Issue using SAML auth provider with Jumpcloud

Created by: beyang

From a user:

I’m using JumpCloud as my Idp. But there’s no application for Sourcegraph on Jumpcloud.
So I’m setting up custom SAML. But it’s not working what I intended…
I followed following guide. And set following fields.
https://support.jumpcloud.com/customer/en/portal/articles/2551066-single-sign-on-sso-with-generic-saml-2-0-connector

IDP ENTITY ID: Jumpcloud
IDP PRIVATE KEY: I used my own private key which is used in another JumpCloud applications.
IDP CERTIFICATE: I used my own certificate which is used in another JumpCloud applications.
SP ENTITY ID: sourcegraph-sp
ACS URL: https://sourcegraph.example.com/.auth/saml/acs
SP CERTIFICATE: I generated new certificate for Sourcegraph which is encoded with X.509 encoding.
SAMLSUBJECT NAMEID: email (default)
SAMLSUBJECT NAMEID FORMAT: urn:oasis:names:tc:SAML:2.0:nameid-format:persistent (I choose from the dropdown list)
CONSTANT ATTRIBUTERS: Added nothing.
USER ATTRIBUTES: Added nothing.
SIGNATURE ALGORITHM: RSA-SHA256
SIGN ASSERTION: true
DEFAULT RELAYSTATE: (Empty)
IDP-INITIATE URL: (Empty)
DECLARE REDIRECT ENDPOINT: (Unchecked)
IDP URL: https://sso.jumpcloud.com/saml2/sourcegraph

In Sourcegraph management console:
{
  “type”: “saml”,
  “IdentityProviderMetadataURL”: “https://console.jumpcloud.com/api/organization/my-organization-id/applications/my-sourcegraph-saml-application-id/metadata.xml”,
  “nameIdFormat”: "urn:oasis:names:tc:SAML:2.0:nameid-format:persistent”,
  “serviceProviderCertificate”: “-----BEGIN CERTIFICATE----- ..”,
  “serviceProviderPrivateKey”: “-----BEGIN PRIVATE KEY-----  ….“,
}

There are two question.
1. Am I set right settings?
2. When I set serviceProviderCertificate and serviceProviderPrivateKey with my new private key and certificate, it shows regex validation error.
But the certificate string starts with “-----BEGIN CERTIFICATE----- “ so do private key.
How can I copy certificate file into settings?
I used this command: $ echo $(cat server.key)

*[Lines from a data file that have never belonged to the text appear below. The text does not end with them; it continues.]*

Definition findHiddenSingle (grid : SudokuGrid) (candidates : Candidates)
  (gridSize : nat) : option (nat * nat * nat) :=
  let boxDims := getBoxDimensions gridSize in
  let inRows :=
    firstSome (fun row =>
      firstSome (fun num =>
        let positions :=
          List.filter (fun col => setHas (candAt candidates row col) num)
            (seq 0 gridSize) in
        match positions with
        | [col] => Some (row, col, num)
        | _ => None
        end)
        (seq 1 gridSize))
      (seq 0 gridSize) in
  let inCols :=
    firstSome (fun col =>
      firstSome (fun num =>
        let positions :=
          List.filter (fun row => setHas (candAt candidates row col) num)
            (seq 0 gridSize) in
        match positions with
        | [row] => Some (row, col, num)
        | _ => None
        end)
        (seq 1 gridSize))
      (seq 0 gridSize) in
  let inBoxes :=
    firstSome (fun boxRow =>
      firstSome (fun boxCol =>
        firstSome (fun num =>
          let positions :=
            List.filter (fun p => setHas (candAt candidates p.1 p.2) num)
              (boxCells boxRow boxCol boxDims) in
          match positions with
          | [p] => Some (p.1, p.2, num)
          | _ => None
          end)
          (seq 1 gridSize))
        (starts gridSize (cols boxDims)))
      (starts gridSize (rows boxDims)) in
  match inRows with
  | Some m => Some m
  | None =>
      match inCols with
      | Some m => Some m
      | None => inBoxes
      end
  end.

Definition setsEqual (a b : list nat) : bool :=
  if negb (length a =? length b) then false
  else forallb (fun item => setHas b item) a.

Definition findNakedPairInUnit (candidates : Candidates)
  (cells : list Position) : Candidates * nat :=
  let pairCells :=
    List.filter (fun p => length (candAt candidates p.1 p.2) =? 2) cells in
  forEach (orderedPairs pairCells) (fun pr st =>
    let cell1 := pr.1 in
    let cell2 := pr.2 in
    let cands1 := candAt st.1 cell1.1 cell1.2 in
    let cands2 := candAt st.1 cell2.1 cell2.2 in
    if (length cands1 =? 2) && setsEqual cands1 cands2 then
      let pairValues := cands1 in
      forEach cells (fun p st =>
        if (negb (p.1 =? cell1.1) || negb (p.2 =? cell1.2))
           && (negb (p.1 =? cell2.1) || negb (p.2 =? cell2.2))
        then forEach pairValues (fun val st => eliminate p.1 p.2 val st) st
        else st) st
    else st)
    (candidates, 0).

(** [eliminations += findNakedPairInUnit(candidates, cells)] *)
Definition addUnit (cells : list Position) (st : Candidates * nat)
  : Candidates * nat :=
  let r := findNakedPairInUnit st.1 cells in
  (r.1, st.2 + r.2).
Lemma calculateTimeRemaining_fields (now endTime : Z) :
  exists h m s,
    calculateTimeRemaining now (Time endTime)
    = mkTime (Some h) (Some m) (Some s) (Some (Z.max 0 (endTime - now)))
    /\ 0 <= h /\ 0 <= m < 60 /\ 0 <= s < 60.
Proof.
  destruct (Z.le_gt_cases endTime now) as [L|G].
  - exists 0, 0, 0. rewrite calculateTimeRemaining_past by exact L.
    replace (Z.max 0 (endTime - now)) with 0 by lia. repeat split; lia.
  - rewrite calculateTimeRemaining_future by lia.
    replace (Z.max 0 (endTime - now)) with (endTime - now) by lia.
    do 3 eexists. split; [reflexivity|].
    rewrite !Z.rem_mod_nonneg by lia.
    split; [apply Z.div_pos; lia|].
    split.
    + pose proof (Z.mod_pos_bound (endTime - now) (1000 * 60 * 60) ltac:(lia)) as Hm.
      split; [apply Z.div_pos; lia | apply Z.div_lt_upper_bound; lia].
    + pose proof (Z.mod_pos_bound (endTime - now) (1000 * 60) ltac:(lia)) as Hm.
      split; [apply Z.div_pos; lia | apply Z.div_lt_upper_bound; lia].
Qed.

(** X14.  The countdown reads back.  For the time remaining at any clock
    reading until an end time that is a valid date, [formatTime] prints three
    decimal fields separated by colons; the minutes and the seconds have
    exactly two digits, the hours at least two, and each field, read as a
    decimal numeral, is the number it prints. *)
Theorem formatTime_reads_back (now endTime : Z) :
  let time := calculateTimeRemaining now (Time endTime) in
  exists h m s,
    formatTime time = (h ++ ":" ++ m ++ ":" ++ s)%string
    /\ (2 <= String.length h)%nat
    /\ String.length m = 2%nat /\ String.length s = 2%nat
    /\ decimal h = hours time /\ decimal h <> None
    /\ decimal m = minutes time /\ decimal m <> None
    /\ decimal s = seconds time /\ decimal s <> None.
Proof.
  cbv zeta.
  destruct (calculateTimeRemaining_fields now endTime) as (h & m & s & -> & Hh & Hm & Hs).
  unfold formatTime. cbn [hours minutes seconds whole_toString].
  exists (padStart (Z_toString h) 2 "0"), (padStart (Z_toString m) 2 "0"),
         (padStart (Z_toString s) 2 "0").
  split; [reflexivity|].
  split; [apply padStart_at_least_two|].
  split; [now apply padStart_two_digits|].
  split; [now apply padStart_two_digits|].
  rewrite !decimal_padStart by lia.
  repeat split; discriminate.
Qed.

(** ** Demo data *)

Lemma floor_times_range (r : Q) (n : Z) :
  (0 <= r)%Q -> (r < 1)%Q -> 0 < n -> 0 <= floor_times r n < n.
Proof.
  intros H0 H1 Hn. unfold floor_times.
  assert (Hpos : (inject_Z 0 < inject_Z n)%Q) by (rewrite <- Zlt_Qlt; exact Hn).
  split.
  - rewrite <- (Qfloor_Z 0). apply Qfloor_resp_le.
    apply Qmult_le_0_compat; [exact H0 | now apply Qlt_le_weak].
  - rewrite Zlt_Qlt. eapply Qle_lt_trans; [apply Qfloor_le|].
    rewrite <- (Qmult_1_l (inject_Z n)) at 2.
    now apply Qmult_lt_compat_r.
Qed.

Lemma at_index_in {A : Type} (l : list A) (i : Z) :
  0 <= i < Z.of_nat (List.length l) -> exists x, at_index l i = Some x /\ In x l.
Proof.
  intro H. unfold at_index.
  replace (i <? 0) with false by (symmetry; apply Z.ltb_ge; lia).
  destruct (nth_error l (Z.to_nat i)) as [x|] eqn:E.
  - exists x. split; [reflexivity|]. eapply nth_error_In; eauto.
  - apply nth_error_None in E. lia.
Qed.

Lemma Z_toString_nonempty (z : Z) : Z_toString z <> "".
Proof.
  intro H. pose proof (decimal_Z_toString z) as D. rewrite H in D. discriminate.
Qed.

Lemma of_Z_le (a b : Z) : num_le (of_Z a) (of_Z b) = true <-> a <= b.
Proof.
  unfold of_Z. cbn [num_le]. rewrite Qle_bool_iff, Zle_Qle. reflexivity.
Qed.

Section DemoData.

Variable random : nat -> Q.
Variable idClock now : Z.
Hypothesis draws : unit_draws random.

Lemma demo_draw (k : nat) (n : Z) : 0 < n -> 0 <= floor_times (random k) n < n.
Proof. intro Hn. destruct (draws k). now apply floor_times_range. Qed.
(** * Fraud-pattern detector of the civic tracker (lib/fraud-detection.ts)

    A shallow embedding of [analyzeTransactions] and of the ten detection
    methods it runs, followed by the properties of the specification.

    Modelling conventions.
    - A JavaScript [number] is a value of [number]: an exact rational, one of
      the two infinities, or NaN.  Rounding of binary64 arithmetic and the
      sign of zero are not modelled; every constant of the source
      (0.95, 0.05, 0.301, ...) is the exact decimal.  The amount of a
      transaction is a finite number, hence a [Q].
    - A JavaScript string is a [string]: a sequence of code units below 256.
    - An object literal [{}] used as a dictionary is an [Obj.t]: the own
      properties in insertion order, over the properties every plain object
      inherits from [Object.prototype].  [Object.entries] lists the own
      properties with array-index keys first.
    - A function that can throw returns a [result].
    - A template literal is a [text]: its pieces in order, the numbers in it
      not yet rendered by the runtime ([toFixed], [toLocaleString],
      [Intl.NumberFormat]).
    - [Date] parsing and [String(number)] belong to the runtime and are
      variables of the section that holds the detectors. *)

From Stdlib Require Import String Ascii DecimalString Bool Arith ZArith NArith QArith Qabs Qround Lia List.
From Stdlib Require Import Permutation Sorted Lqa.
Import ListNotations.

Open Scope string_scope.
Open Scope Q_scope.
Open Scope list_scope.

(** ** Numbers *)

Inductive number : Type :=
| Fin (q : Q)
| PInf
| NInf
| NaN.

Module Num.
Definition parseCSV (content : string) : list JobRecord :=
  if negb (JsString.truthy content) || String.eqb (JsString.trim content) EmptyString
  then []
  else
    let lines := JsString.split LF (JsString.trim content) in
    if List.length lines <=? 1 then []
    else parseLines (skipn 1 lines).

(** The line feed as a text. *)
Definition nl : string := String LF EmptyString.

(** [this.headers.join(',')] *)
Definition headerLine : string := String.concat "," headers.

(** The text [exportAsDownload] encodes into the download. *)
Definition exportContent (h : Host) (rs : list JobRecord) : string :=
  fold_left (fun content record => content ++ recordToCSVLine h record ++ String LF EmptyString)
            rs
            (BOM ++ headerLine ++ String LF EmptyString).

Record AddResult := {
  success : bool;
  total : nat;
  added : nat;
  duplicatesSkipped : nat
}.

Definition getExistingMessageIds (st : Storage) : list string :=
  JsSet.ofArray (map message_id (readCSV st)).

Definition addRecords (newRecords : list JobRecord) (st : Storage) : AddResult * Storage :=
  let existingRecords := readCSV st in
  let existingIds := JsSet.ofArray (map message_id existingRecords) in
  let uniqueNewRecords :=
    filter (fun record => negb (JsSet.has existingIds (message_id record))) newRecords in
  let allRecords := (existingRecords ++ uniqueNewRecords)%list in
  ({| success := true;
      total := List.length allRecords;
      added := List.length uniqueNewRecords;
      duplicatesSkipped := List.length newRecords - List.length uniqueNewRecords |},
   writeCSV allRecords st).
Lemma sampleColorStep_filter (points : list (Q * Q)) (acc : Sums) :
  fold_left (sampleColorStep data width height) points acc
  = fold_left (addSample data)
      (sampleIndex width <$> filter (inBounds data width height) points) acc.
Proof.
  revert acc. induction points as [|p points IH]; intros acc; [done|].
  cbn [fold_left]. rewrite IH. unfold sampleColorStep.
  fold (sampleIndex width p).
  assert ((if (0 <=? Js.floor p.1) && (Js.floor p.1 <? width)
              && (0 <=? Js.floor p.2) && (Js.floor p.2 <? height)
           then if sampleIndex width p + 2 <? len data
                then addSample data acc (sampleIndex width p) else acc
           else acc)
          = if inBounds data width height p
            then addSample data acc (sampleIndex width p) else acc) as Hstep.
  { unfold inBounds. destruct (_ && _ && _ && _); [|done].
    by destruct (sampleIndex width p + 2 <? len data). }
  unfold addSample in Hstep at 1. rewrite Hstep.
  destruct (inBounds data width height p) eqn:Hin.
  - rewrite filter_cons_True by (rewrite Hin; exact I). done.
  - rewrite filter_cons_False by (rewrite Hin; exact (λ H, H)). done.
Qed.

(** The sums over offsets that lie in the array. *)
Lemma addSample_sums (offsets : list Z) (r g b v : Z) :
  Forall (λ o, 0 ≤ o ∧ o + 2 < len data) offsets →
  fold_left (addSample data) offsets (mkSums (Some r) (Some g) (Some b) v)
  = mkSums (Some (r + sumAt data offsets 0)) (Some (g + sumAt data offsets 1))
      (Some (b + sumAt data offsets 2)) (v + Z.of_nat (length offsets)).
Proof.
  revert r g b v. induction offsets as [|o offsets IH]; intros r g b v Hall.
  - unfold sumAt. simpl. by rewrite !Z.add_0_r.
  - apply Forall_cons in Hall as [[Ho0 Ho2] Hall].
    cbn [fold_left]. unfold addSample at 2. cbn [rSum gSum bSum validSamples].
    destruct (readAt_in_range data o) as [x Hx]; [lia|].
    destruct (readAt_in_range data (o + 1)) as [y Hy]; [lia|].
    destruct (readAt_in_range data (o + 2)) as [z Hz]; [lia|].
    rewrite Hx, Hy, Hz. cbn [addByte]. rewrite IH by done.
    unfold sumAt. cbn [fmap list_fmap foldr length].
    rewrite Z.add_0_r, Hx, Hy, Hz. cbn [default from_option].
    unfold Datatypes.id. f_equal; [f_equal; lia..|lia].
Qed.
End estimators.
(** * AuthProvider: the session life cycle of [@versini/auth-provider]

    A shallow embedding of
    [packages/auth-provider/src/components/AuthProvider/AuthProvider.tsx].

    The component keeps a React state [authState], four [useLocalStorage]
    slots and one ref.  Its operations are asynchronous functions that call
    collaborators living in other packages (token verification, the remote
    authentication service).  They are embedded in a state monad whose
    computations either return or throw; the state a computation reached
    before it threw is kept, as it is in JavaScript.

    Every collaborator is an oracle of the history of calls made so far, so
    that a statement quantified over the oracles covers services whose
    answers change over time. *)

From Stdlib Require Import String List Bool Arith Lia.
Import ListNotations.
Local Open Scope string_scope.
Local Open Scope list_scope.

Set Implicit Arguments.

(** ** Values *)

(** Modelled from the spec: the constants of [common/constants], which the
    component imports and which are not part of the source at hand.  The
    spec gives the four reasons as these strings. *)
Definition EXPIRED_SESSION : string := "expired session".
Definition LOGIN_ERROR : string := "login failed".
Definition LOGOUT_SESSION : string := "logout".
Definition ACCESS_TOKEN_ERROR : string := "access token error".

(** Modelled from the spec: [AUTH_TYPES] of [@versini/auth-common]; a login
    request carries one of two grants. *)
Inductive AuthType : Type := PASSWORD | CODE.

(** [type === AUTH_TYPES.CODE] *)
Definition is_code (t : AuthType) : bool :=
  match t with CODE => true | PASSWORD => false end.

(** JavaScript truthiness of a value that is a string, [null] or
    [undefined]: only a non-empty string is truthy. *)
Definition truthy (v : option string) : bool :=
  match v with
  | Some s => negb (s =? EmptyString)
  | None => false
  end.

(** [a || b] on a possibly missing string with a string default. *)
Definition or_else (v : option string) (d : string) : string :=
  match v with
  | Some s => if s =? EmptyString then d else s
  | None => d
  end.

Record User : Type := mkUser {
  userId : string;
  username : string
}.

(** [AuthState].  [logoutReason] is an optional property: an object literal
    that omits it reads as [undefined], here [None]. *)
Record AuthState : Type := mkAuthState {
  isLoading : bool;
  isAuthenticated : bool;
  user : option User;
  logoutReason : option string
}.

Definition with_isLoading (b : bool) (prev : AuthState) : AuthState :=
  {| isLoading := b;
     isAuthenticated := isAuthenticated prev;
     user := user prev;
     logoutReason := logoutReason prev |}.

(** The claims of a verified token that the component reads,
    [payload[JWT.USER_ID_KEY]] and [payload[JWT.USERNAME_KEY]], each
    taken as a string that is present. *)
Record Jwt : Type := mkJwt {
  payload_userId : string;
  payload_username : string
}.

Record PkcePair : Type := mkPkce {
  code_verifier : string;
  code_challenge : string
}.

Record PreAuthRequest : Type := mkPreAuthRequest {
  pre_nonce : string;
  pre_clientId : string;
  pre_code_challenge : string
}.

Record PreAuthResponse : Type := mkPreAuthResponse {
  pre_status : bool;
  pre_code : string
}.

Record AuthRequest : Type := mkAuthRequest {
  req_username : string;
  req_password : string;
  req_clientId : string;
  req_sessionExpiration : string;
  req_nonce : string;
  req_type : AuthType;
  req_code : option string;
  req_code_verifier : option string
}.

(** The answer of [authenticateUser]: its status and the four fields the
    component reads from a granted answer, each taken as a string that
    is present. *)
Record AuthResponse : Type := mkAuthResponse {
  auth_status : bool;
  auth_idToken : string;
  auth_accessToken : string;
  auth_refreshToken : string;
  auth_userId : string
}.

(** The argument of [tokenManager.refreshtoken], together with the two
    tokens the [TokenManager] was built from. *)
Record RefreshRequest : Type := mkRefreshRequest {
  tm_accessToken : option string;
  tm_refreshToken : option string;
  rf_clientId : string;
  rf_userId : string;
  rf_nonce : option string
}.

(** The answer of the refresh: its status and the two tokens the
    component reads from a successful answer, each taken as a string
    that is present. *)
Record RefreshResponse : Type := mkRefreshResponse {
  rf_status : string;
  newAccessToken : string;
  newRefreshToken : string
}.

Record LogoutRequest : Type := mkLogoutRequest {
  lo_idToken : option string;
  lo_accessToken : option string;
  lo_refreshToken : option string;
  lo_clientId : string
}.

(** ** Calls to collaborators *)

Inductive Call : Type :=
| CallUuid
| CallPkce
| CallVerify (token : string)
| CallPreAuth (req : PreAuthRequest)
| CallAuthenticate (req : AuthRequest)
| CallRefresh (req : RefreshRequest)
| CallLogoutUser (req : LogoutRequest).

(** The calls that go to the remote authentication service. *)
Definition is_remote (c : Call) : bool :=
  match c with
  | CallPreAuth _ | CallAuthenticate _ | CallRefresh _
  | CallLogoutUser _ => true
  | CallUuid | CallPkce | CallVerify _ => false
  end.

Definition is_refresh (c : Call) : bool :=
  match c with CallRefresh _ => true | _ => false end.

Definition is_authenticate (c : Call) : bool :=
  match c with CallAuthenticate _ => true | _ => false end.

Definition count_calls (p : Call -> bool) (h : list Call) : nat :=
  length (filter p h).

(** What an [await]ed call does: it returns a value or it throws.  The
    component never looks at the error it catches. *)
Inductive Outcome (A : Type) : Type :=
| Returns (a : A)
| Throws.
Arguments Throws {A}.

Definition returned {A : Type} (o : Outcome A) : bool :=
  match o with Returns _ => true | Throws => false end.

(** Modelled from the spec: the collaborators, which live in other modules
    ([common/utilities], [@versini/auth-common], [uuid]) and are consumed
    as black boxes.  Each is a function of the history of earlier calls,
    and each asynchronous one may return or throw; [uuidv4] is synchronous
    and returns. *)
Record Collaborators : Type := mkCollaborators {
  uuidv4 : list Call -> string;
  pkceChallengePair : list Call -> Outcome PkcePair;
  verifyAndExtractToken : list Call -> string -> Outcome (option Jwt);
  getPreAuthCode : list Call -> PreAuthRequest -> Outcome PreAuthResponse;
  authenticateUser : list Call -> AuthRequest -> Outcome AuthResponse;
  refreshtoken : list Call -> RefreshRequest -> Outcome RefreshResponse;
  logoutUser : list Call -> LogoutRequest -> Outcome unit
}.

(** ** The component instance *)

(** The four [useLocalStorage] slots hold a string or are absent, [null]
    in the source; setting and removing a slot return. *)

Record Component : Type := mkComponent {
  authState : AuthState;
  idToken : option string;
  accessToken : option string;
  refreshToken : option string;
  nonce : option string;
  effectDidRunRef : bool;
  history : list Call
}.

And I generated keys with following commands:
$ openssl genpkey -out rsakey.pem -algorithm RSA -pkeyopt rsa_keygen_bits:2048
$ openssl req -new -key rsakey.pem -out server.csr
$ openssl x509 -req -days 365 -in server.csr -signkey rsakey.pem -out server.crt

Secondary issue: see if we can add out-of-the-box Sourcegraph configurations to Jumpcloud, Okta, and other ID providers.